(Stored data)

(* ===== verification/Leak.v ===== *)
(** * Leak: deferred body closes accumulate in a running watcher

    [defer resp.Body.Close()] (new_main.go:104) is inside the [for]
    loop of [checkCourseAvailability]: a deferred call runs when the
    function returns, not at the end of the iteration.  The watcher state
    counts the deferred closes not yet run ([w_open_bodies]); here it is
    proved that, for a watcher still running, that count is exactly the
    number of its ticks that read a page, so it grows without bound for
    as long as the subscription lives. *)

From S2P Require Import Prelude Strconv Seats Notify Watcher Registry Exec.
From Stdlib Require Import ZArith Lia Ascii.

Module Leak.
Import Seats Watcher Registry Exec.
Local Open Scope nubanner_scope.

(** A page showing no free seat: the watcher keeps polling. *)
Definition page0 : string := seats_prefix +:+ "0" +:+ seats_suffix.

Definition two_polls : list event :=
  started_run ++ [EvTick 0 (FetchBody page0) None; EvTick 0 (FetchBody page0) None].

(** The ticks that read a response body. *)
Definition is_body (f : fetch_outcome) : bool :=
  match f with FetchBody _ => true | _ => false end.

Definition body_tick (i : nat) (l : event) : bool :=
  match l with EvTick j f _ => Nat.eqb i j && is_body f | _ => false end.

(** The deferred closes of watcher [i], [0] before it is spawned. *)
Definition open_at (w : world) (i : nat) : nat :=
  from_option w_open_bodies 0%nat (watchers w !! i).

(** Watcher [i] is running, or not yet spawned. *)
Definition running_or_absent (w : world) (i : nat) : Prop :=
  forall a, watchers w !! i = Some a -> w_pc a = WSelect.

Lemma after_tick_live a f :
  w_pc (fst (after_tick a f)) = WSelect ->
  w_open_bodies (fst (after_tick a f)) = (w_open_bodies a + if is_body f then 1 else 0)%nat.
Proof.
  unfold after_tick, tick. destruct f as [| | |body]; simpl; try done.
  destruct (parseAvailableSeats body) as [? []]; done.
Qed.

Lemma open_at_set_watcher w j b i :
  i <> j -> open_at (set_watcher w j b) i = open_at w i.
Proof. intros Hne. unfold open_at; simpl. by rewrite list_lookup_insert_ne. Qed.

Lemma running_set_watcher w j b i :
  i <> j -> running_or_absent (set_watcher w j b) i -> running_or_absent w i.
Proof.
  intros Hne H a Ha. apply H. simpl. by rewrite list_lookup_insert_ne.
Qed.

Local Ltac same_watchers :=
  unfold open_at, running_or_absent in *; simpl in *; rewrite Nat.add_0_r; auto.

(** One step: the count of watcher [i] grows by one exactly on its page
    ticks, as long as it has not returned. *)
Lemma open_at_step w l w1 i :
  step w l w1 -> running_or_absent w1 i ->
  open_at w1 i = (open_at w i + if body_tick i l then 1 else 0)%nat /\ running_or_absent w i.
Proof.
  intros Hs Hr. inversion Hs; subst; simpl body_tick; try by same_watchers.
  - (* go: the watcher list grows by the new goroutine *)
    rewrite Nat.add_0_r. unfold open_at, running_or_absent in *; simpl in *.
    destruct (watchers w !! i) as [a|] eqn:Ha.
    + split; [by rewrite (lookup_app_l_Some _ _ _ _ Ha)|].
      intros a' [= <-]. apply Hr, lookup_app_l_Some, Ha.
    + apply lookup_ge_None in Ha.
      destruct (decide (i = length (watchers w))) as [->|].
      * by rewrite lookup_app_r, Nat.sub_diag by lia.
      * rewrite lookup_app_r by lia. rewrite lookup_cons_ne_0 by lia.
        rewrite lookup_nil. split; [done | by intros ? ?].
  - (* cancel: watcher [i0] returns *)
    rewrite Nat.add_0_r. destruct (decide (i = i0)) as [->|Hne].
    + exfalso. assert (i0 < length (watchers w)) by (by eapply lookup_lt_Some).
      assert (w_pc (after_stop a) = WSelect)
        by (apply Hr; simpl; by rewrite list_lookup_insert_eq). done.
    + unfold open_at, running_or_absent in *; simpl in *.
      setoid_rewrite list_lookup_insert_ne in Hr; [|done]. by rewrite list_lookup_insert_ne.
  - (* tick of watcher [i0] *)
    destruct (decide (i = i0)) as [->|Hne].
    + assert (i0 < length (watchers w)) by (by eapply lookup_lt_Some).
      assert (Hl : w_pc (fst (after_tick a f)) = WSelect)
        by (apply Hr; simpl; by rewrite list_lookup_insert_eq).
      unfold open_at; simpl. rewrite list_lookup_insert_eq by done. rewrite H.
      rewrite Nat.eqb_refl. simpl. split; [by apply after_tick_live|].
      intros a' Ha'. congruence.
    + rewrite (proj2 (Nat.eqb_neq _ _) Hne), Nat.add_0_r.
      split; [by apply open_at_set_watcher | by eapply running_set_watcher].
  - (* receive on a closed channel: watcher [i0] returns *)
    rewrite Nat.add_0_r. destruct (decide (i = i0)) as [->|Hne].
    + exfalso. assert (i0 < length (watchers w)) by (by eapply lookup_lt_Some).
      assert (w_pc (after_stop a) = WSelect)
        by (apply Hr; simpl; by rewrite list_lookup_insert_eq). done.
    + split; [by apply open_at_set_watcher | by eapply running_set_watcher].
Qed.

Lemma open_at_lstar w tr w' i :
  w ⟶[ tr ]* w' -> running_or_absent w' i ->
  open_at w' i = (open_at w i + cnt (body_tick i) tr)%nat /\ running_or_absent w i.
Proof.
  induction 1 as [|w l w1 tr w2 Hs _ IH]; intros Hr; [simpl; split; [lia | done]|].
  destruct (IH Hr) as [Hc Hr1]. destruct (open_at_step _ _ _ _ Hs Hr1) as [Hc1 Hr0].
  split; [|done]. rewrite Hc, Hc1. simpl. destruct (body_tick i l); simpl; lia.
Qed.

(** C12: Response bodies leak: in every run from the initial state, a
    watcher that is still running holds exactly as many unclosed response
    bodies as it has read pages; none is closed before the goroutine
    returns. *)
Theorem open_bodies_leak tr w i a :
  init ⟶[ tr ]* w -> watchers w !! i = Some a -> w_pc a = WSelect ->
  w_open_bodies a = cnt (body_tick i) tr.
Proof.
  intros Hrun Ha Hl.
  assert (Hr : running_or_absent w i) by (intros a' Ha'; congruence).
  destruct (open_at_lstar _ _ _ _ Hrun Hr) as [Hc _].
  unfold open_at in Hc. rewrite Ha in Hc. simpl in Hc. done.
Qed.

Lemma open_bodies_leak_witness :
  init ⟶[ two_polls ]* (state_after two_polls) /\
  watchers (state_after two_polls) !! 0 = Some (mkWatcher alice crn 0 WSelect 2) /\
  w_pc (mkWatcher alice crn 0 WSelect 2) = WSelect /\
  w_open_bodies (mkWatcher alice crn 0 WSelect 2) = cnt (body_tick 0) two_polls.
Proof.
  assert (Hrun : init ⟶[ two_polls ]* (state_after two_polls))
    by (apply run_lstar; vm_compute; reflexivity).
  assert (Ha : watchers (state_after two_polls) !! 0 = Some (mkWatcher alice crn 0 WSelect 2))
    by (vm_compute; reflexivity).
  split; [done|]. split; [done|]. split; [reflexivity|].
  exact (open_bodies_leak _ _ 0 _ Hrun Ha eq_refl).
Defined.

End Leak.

WHAT YOU NEED TO DO
Reproduce the entries exactly, but only from their first line to the line holding "w_pc (fst (after_tick a f)) = WSelect ->", with that last line kept.

RESPONSE TO THIS EXERCISE
(* ===== verification/Leak.v ===== *)
(** * Leak: deferred body closes accumulate in a running watcher

    [defer resp.Body.Close()] (new_main.go:104) is inside the [for]
    loop of [checkCourseAvailability]: a deferred call runs when the
    function returns, not at the end of the iteration.  The watcher state
    counts the deferred closes not yet run ([w_open_bodies]); here it is
    proved that, for a watcher still running, that count is exactly the
    number of its ticks that read a page, so it grows without bound for
    as long as the subscription lives. *)

From S2P Require Import Prelude Strconv Seats Notify Watcher Registry Exec.
From Stdlib Require Import ZArith Lia Ascii.

Module Leak.
Import Seats Watcher Registry Exec.
Local Open Scope nubanner_scope.

(** A page showing no free seat: the watcher keeps polling. *)
Definition page0 : string := seats_prefix +:+ "0" +:+ seats_suffix.

Definition two_polls : list event :=
  started_run ++ [EvTick 0 (FetchBody page0) None; EvTick 0 (FetchBody page0) None].

(** The ticks that read a response body. *)
Definition is_body (f : fetch_outcome) : bool :=
  match f with FetchBody _ => true | _ => false end.

Definition body_tick (i : nat) (l : event) : bool :=
  match l with EvTick j f _ => Nat.eqb i j && is_body f | _ => false end.

(** The deferred closes of watcher [i], [0] before it is spawned. *)
Definition open_at (w : world) (i : nat) : nat :=
  from_option w_open_bodies 0%nat (watchers w !! i).

(** Watcher [i] is running, or not yet spawned. *)
Definition running_or_absent (w : world) (i : nat) : Prop :=
  forall a, watchers w !! i = Some a -> w_pc a = WSelect.

Lemma after_tick_live a f :
  w_pc (fst (after_tick a f)) = WSelect ->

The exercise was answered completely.